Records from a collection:
□ □ □ □

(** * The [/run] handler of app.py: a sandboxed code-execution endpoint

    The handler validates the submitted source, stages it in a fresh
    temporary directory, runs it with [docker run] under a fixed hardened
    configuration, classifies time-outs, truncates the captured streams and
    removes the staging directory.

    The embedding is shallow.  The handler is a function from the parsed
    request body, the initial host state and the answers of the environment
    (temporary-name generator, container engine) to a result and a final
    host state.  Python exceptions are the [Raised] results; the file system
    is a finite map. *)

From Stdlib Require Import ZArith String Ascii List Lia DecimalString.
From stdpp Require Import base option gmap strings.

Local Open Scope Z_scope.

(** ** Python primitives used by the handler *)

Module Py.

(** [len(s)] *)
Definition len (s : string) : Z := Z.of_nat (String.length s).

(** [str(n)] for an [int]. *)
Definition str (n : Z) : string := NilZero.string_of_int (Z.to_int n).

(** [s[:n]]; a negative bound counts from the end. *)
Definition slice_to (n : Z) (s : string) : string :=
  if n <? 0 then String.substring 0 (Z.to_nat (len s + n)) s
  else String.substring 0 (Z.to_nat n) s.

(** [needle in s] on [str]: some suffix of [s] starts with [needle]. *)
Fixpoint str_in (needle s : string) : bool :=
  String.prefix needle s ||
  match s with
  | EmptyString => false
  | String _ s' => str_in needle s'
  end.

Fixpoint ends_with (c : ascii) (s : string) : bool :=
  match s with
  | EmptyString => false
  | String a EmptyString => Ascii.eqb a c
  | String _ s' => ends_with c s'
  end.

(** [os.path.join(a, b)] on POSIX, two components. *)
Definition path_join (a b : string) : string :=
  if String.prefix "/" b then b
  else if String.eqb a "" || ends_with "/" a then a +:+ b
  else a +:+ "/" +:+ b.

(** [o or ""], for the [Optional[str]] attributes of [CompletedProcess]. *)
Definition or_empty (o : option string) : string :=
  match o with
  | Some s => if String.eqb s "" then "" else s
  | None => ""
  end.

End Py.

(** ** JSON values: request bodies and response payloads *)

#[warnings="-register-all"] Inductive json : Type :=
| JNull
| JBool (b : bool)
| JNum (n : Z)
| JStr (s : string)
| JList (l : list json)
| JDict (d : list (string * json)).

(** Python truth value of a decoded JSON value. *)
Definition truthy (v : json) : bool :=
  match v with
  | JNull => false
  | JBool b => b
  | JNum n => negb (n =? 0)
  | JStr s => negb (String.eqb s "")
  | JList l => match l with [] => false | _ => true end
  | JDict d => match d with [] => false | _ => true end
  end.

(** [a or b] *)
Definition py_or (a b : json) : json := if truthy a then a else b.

□ □ □ □

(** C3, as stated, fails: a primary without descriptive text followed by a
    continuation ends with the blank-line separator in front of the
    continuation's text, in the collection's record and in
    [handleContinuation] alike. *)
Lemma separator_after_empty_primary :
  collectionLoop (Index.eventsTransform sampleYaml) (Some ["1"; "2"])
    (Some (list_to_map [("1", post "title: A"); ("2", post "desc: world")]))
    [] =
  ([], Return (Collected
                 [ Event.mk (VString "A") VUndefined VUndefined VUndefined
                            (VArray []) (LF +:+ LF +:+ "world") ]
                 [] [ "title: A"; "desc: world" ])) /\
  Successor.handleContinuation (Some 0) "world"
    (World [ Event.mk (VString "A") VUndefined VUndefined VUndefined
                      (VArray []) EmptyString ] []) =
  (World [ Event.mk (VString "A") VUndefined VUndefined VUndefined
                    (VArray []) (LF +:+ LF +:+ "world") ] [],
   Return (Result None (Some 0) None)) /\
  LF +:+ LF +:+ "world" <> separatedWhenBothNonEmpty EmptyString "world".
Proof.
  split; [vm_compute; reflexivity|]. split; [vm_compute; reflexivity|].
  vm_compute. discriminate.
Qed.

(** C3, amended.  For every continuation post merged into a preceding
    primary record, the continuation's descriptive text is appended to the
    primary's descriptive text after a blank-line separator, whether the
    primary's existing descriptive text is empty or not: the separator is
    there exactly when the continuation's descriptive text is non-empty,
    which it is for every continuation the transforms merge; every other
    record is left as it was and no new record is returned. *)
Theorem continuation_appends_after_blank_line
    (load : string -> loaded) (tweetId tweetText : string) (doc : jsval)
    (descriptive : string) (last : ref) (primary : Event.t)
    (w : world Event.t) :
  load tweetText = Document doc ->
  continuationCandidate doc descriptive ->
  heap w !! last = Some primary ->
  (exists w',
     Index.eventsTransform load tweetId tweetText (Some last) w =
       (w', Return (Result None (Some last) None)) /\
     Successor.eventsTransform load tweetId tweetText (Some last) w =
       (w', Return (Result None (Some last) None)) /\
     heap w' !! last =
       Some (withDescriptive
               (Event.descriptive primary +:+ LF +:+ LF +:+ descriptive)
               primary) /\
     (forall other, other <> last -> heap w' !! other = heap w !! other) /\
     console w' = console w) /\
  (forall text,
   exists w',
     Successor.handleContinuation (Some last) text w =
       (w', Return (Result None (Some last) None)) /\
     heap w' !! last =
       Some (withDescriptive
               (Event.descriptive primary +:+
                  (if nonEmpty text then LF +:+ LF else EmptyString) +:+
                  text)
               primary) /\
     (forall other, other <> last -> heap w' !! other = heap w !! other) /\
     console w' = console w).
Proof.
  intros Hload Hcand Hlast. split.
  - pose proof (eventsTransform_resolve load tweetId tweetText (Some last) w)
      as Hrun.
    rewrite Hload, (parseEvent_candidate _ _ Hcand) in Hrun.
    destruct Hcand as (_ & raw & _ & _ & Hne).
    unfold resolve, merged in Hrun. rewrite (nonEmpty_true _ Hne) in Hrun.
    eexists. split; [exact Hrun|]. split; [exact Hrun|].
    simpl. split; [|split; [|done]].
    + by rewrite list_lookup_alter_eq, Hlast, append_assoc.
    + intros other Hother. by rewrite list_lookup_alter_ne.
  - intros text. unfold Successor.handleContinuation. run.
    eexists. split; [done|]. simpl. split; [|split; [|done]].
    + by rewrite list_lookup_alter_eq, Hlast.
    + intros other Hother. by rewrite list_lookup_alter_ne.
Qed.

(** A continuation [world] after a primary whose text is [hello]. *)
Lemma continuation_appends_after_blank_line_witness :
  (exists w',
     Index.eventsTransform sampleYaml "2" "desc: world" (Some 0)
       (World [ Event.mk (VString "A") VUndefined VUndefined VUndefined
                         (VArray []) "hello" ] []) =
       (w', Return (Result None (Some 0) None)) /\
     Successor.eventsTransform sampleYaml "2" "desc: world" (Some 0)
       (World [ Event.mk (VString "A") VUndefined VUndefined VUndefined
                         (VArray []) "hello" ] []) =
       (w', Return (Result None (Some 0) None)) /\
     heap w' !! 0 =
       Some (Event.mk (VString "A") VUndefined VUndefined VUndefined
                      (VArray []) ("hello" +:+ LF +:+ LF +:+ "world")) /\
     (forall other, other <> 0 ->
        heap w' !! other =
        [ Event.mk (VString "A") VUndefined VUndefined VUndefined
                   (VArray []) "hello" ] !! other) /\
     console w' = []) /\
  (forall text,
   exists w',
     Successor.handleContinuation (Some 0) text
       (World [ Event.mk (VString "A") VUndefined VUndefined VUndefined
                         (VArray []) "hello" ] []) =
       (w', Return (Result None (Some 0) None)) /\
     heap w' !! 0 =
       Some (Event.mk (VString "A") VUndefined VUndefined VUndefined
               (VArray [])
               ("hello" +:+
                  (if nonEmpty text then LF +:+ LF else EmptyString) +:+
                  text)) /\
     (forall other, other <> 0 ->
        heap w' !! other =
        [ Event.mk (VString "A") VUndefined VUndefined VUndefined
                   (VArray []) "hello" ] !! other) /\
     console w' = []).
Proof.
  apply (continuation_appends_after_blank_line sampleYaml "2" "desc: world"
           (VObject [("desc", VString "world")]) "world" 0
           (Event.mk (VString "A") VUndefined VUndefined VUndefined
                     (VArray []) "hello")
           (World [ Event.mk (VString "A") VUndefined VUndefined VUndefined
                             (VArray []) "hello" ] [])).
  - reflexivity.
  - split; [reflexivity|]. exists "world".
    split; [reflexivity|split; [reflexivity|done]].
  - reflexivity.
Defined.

□ □ □ □

WORK ITEM:
Check each line of the data above, and please copy the ones in which the string "match" occurs.

TASK SOLUTION:
  match s with
  match s with
  match o with
  match v with
  | JList l => match l with [] => false | _ => true end
  | JDict d => match d with [] => false | _ => true end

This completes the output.